WILLMAR — Given that golf is, at best, played five months out of the year here in Minnesota, Nathan Marthaler often has been forced to explore far-and-distant alternatives in hopes of improving his game.
Marthaler, a soon-to-be sophomore on the Willmar High School boys golf team, travels during the frigid winter months to Minneapolis to get some work done at indoor facilities. But with the official unveiling of the Community Christian School Golf Lab during an open house Thursday, Marthaler now can take his swings just mere minutes from his home rather than embarking on a 190-mile round-trip journey.
“I can see (myself) coming here with a group of my friends and we split the price,” said Marthaler, who began playing golf in third grade. “We can keep getting better over the winter.
“I’ll probably be using everything here to try it out and see what it’s like.”
After helping the Community Christian boys golf team capture the Class A state championship in 2019, the Golf Lab is open to the public for private lessons, supervised practices, rentals, adult programs and junior academies starting next week. The Lab is located behind the school's gymnasium.
The person in charge of running the facility is Katy Woelfel.
Hired to coach the Eagles girls golf program in 2021 and named Golf Lab manager, Woelfel is a Minnesota native who graduated from Osseo Senior High School in 2014 before playing golf for four years at Bemidji State University. She also was an instructor at Eagle Lake Golf Course in Plymouth and was an assistant golf pro at the Tonto Verde Golf Club in Rio Verde, Ariz.

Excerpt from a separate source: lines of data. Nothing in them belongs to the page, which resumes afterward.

Lemma launched_main_dataset_listed dc dataset_name params :
  raised (main_dataset dc dataset_name) = None →
  listed dc params → branch_of dataset_name params →
  call_for dataset_name params ∈ launched (main_dataset dc dataset_name).
Proof.
  intros Hraise Hlisted Hbranch. revert Hraise. unfold main_dataset.
  destruct params as [e t s g|n ed a v|gs ad nc gm sd fw r|];
    cbn [branch_of listed] in Hbranch, Hlisted.
  - subst dataset_name.
    rewrite bool_decide_eq_true_2 by done. intros Hraise.
    apply (elem_of_launched_for_each _ _ (e, t, s, g)); [done|..].
    + by apply elem_of_product4.
    + unfold call_for. cbn. destruct g; apply list_elem_of_here.
  - destruct Hbranch as [Hin Hok].
    rewrite bool_decide_eq_false_2.
    2:{ intros ->. apply (bool_decide_pack _) in Hin. by vm_compute in Hin. }
    rewrite bool_decide_eq_true_2 by done. intros Hraise.
    apply (elem_of_launched_for_each _ _ (n, ed, a, v)); [done|..].
    + by apply elem_of_product4.
    + destruct (main_synthetic_cases dataset_name n ed a v)
        as [(Hin' & Hle & _)|[_ Heq]].
      * by destruct Hok.
      * cbn zeta in Heq. rewrite Heq. apply list_elem_of_here.
  - subst dataset_name.
    rewrite bool_decide_eq_false_2 by done.
    rewrite bool_decide_eq_false_2.
    2:{ intros Hin. apply (bool_decide_pack _) in Hin. by vm_compute in Hin. }
    rewrite bool_decide_eq_true_2 by done. intros Hraise.
    apply (elem_of_launched_for_each _ _ (gs, ad, nc, gm, sd, fw, r));
      [done|..].
    + by apply elem_of_product7.
    + apply list_elem_of_here.
  - subst dataset_name.
    rewrite bool_decide_eq_false_2 by done.
    rewrite bool_decide_eq_false_2.
    2:{ intros Hin. apply (bool_decide_pack _) in Hin. by vm_compute in Hin. }
    rewrite bool_decide_eq_false_2 by done.
    rewrite bool_decide_eq_true_2 by done. intros _.
    apply list_elem_of_here.
Qed.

“It’s a game-changer, for the school of course, but for anybody wanting to work on their golf game,” Woelfel said. “The winter is the best time to work on your golf game, so that you can just play in the summertime and not really have to change your swing a whole lot.”
The Golf Lab has two primary features: two Trackman systems and a Puttview system.
Each Trackman system offers more than just projected yardage and accuracy from your ordinary driving simulator. With projectors hung high above, the system’s multi-sensor technology helps golfers receive in-depth analysis on their every swing and the ball’s flight pattern. Additionally, the system’s software offers golfers the opportunity to play full rounds from more than 80 different virtual courses.
As for the Puttview system, four projectors hang high above an elevated putting green that has eight holes and takes up most of the space at the facility. There’s also a sand bunker and pads off the green where golfers can work on their chipping.
Through the projectors illuminating lines on the green to serve as guide, golfers can identify where the ball will break toward the hole. Through tablets, where the ball breaks can be adjusted, offering golfers the chance to change the level of putting difficulty.
“A lot of students have a hard time following through with aiming at a different spot than specifically at the hole,” Woelfel said. “So if you can see where the ball is going to break, you can program your mind a little bit better. You aim somewhere totally different, but you can trust that your golf ball is going on a different line.”
Aside from its player-development use, both the Puttview and Trackman systems each offer fun side games.
Locker rooms and nearby restrooms will be future additions to a facility that was roughly two years in the making. Now, Community Christian will begin to incorporate golf into its physical education curriculum, with Woelfel serving as a teacher.
“We’ve had some families that are passionate about golf. Their kids have grown up in the school doing golf,” CCS head administrator Tom Tuttle said. “They’re the ones who raised the money. ... It was a real neat blessing that our families helped put this together for the school and community.
“It starts with our younger kids, later elementary and junior high into early high school. The idea is to get them used to it and to love the game of golf.”